## TASK DESCRIPTION
Given the records below, would you repeat exactly the lines that begin at the one containing "validate_fdr_calibration_record (der (fdr_record" and end at the one containing "unfold validate_fdr_calibration_record. rewrite", inclusive?

Data extracted from a collection:
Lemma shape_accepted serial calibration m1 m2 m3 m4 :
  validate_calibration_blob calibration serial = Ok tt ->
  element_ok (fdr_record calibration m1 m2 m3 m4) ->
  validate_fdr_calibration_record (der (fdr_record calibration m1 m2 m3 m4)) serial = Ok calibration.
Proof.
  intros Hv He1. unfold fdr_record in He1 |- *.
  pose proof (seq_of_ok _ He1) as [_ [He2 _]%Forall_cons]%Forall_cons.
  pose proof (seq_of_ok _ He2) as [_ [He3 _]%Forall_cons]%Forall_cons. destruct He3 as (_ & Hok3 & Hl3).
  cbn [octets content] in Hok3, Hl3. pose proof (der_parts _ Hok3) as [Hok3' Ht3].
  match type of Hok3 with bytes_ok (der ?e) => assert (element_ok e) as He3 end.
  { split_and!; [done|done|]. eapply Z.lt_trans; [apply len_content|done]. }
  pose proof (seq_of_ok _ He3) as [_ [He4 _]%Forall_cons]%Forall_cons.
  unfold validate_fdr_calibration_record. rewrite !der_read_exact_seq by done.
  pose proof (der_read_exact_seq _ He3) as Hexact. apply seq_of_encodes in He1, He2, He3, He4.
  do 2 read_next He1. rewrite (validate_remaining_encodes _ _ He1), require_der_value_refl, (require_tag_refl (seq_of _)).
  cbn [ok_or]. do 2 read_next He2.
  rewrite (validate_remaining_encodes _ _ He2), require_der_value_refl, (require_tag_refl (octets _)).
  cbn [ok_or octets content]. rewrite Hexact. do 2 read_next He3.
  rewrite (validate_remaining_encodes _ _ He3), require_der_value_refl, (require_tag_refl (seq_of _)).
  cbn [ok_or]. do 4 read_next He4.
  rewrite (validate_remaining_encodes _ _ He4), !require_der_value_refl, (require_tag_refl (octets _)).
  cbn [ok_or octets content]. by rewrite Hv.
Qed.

## ANSWER BOX
  validate_fdr_calibration_record (der (fdr_record calibration m1 m2 m3 m4)) serial = Ok calibration.
Proof.
  intros Hv He1. unfold fdr_record in He1 |- *.
  pose proof (seq_of_ok _ He1) as [_ [He2 _]%Forall_cons]%Forall_cons.
  pose proof (seq_of_ok _ He2) as [_ [He3 _]%Forall_cons]%Forall_cons. destruct He3 as (_ & Hok3 & Hl3).
  cbn [octets content] in Hok3, Hl3. pose proof (der_parts _ Hok3) as [Hok3' Ht3].
  match type of Hok3 with bytes_ok (der ?e) => assert (element_ok e) as He3 end.
  { split_and!; [done|done|]. eapply Z.lt_trans; [apply len_content|done]. }
  pose proof (seq_of_ok _ He3) as [_ [He4 _]%Forall_cons]%Forall_cons.
  unfold validate_fdr_calibration_record. rewrite !der_read_exact_seq by done.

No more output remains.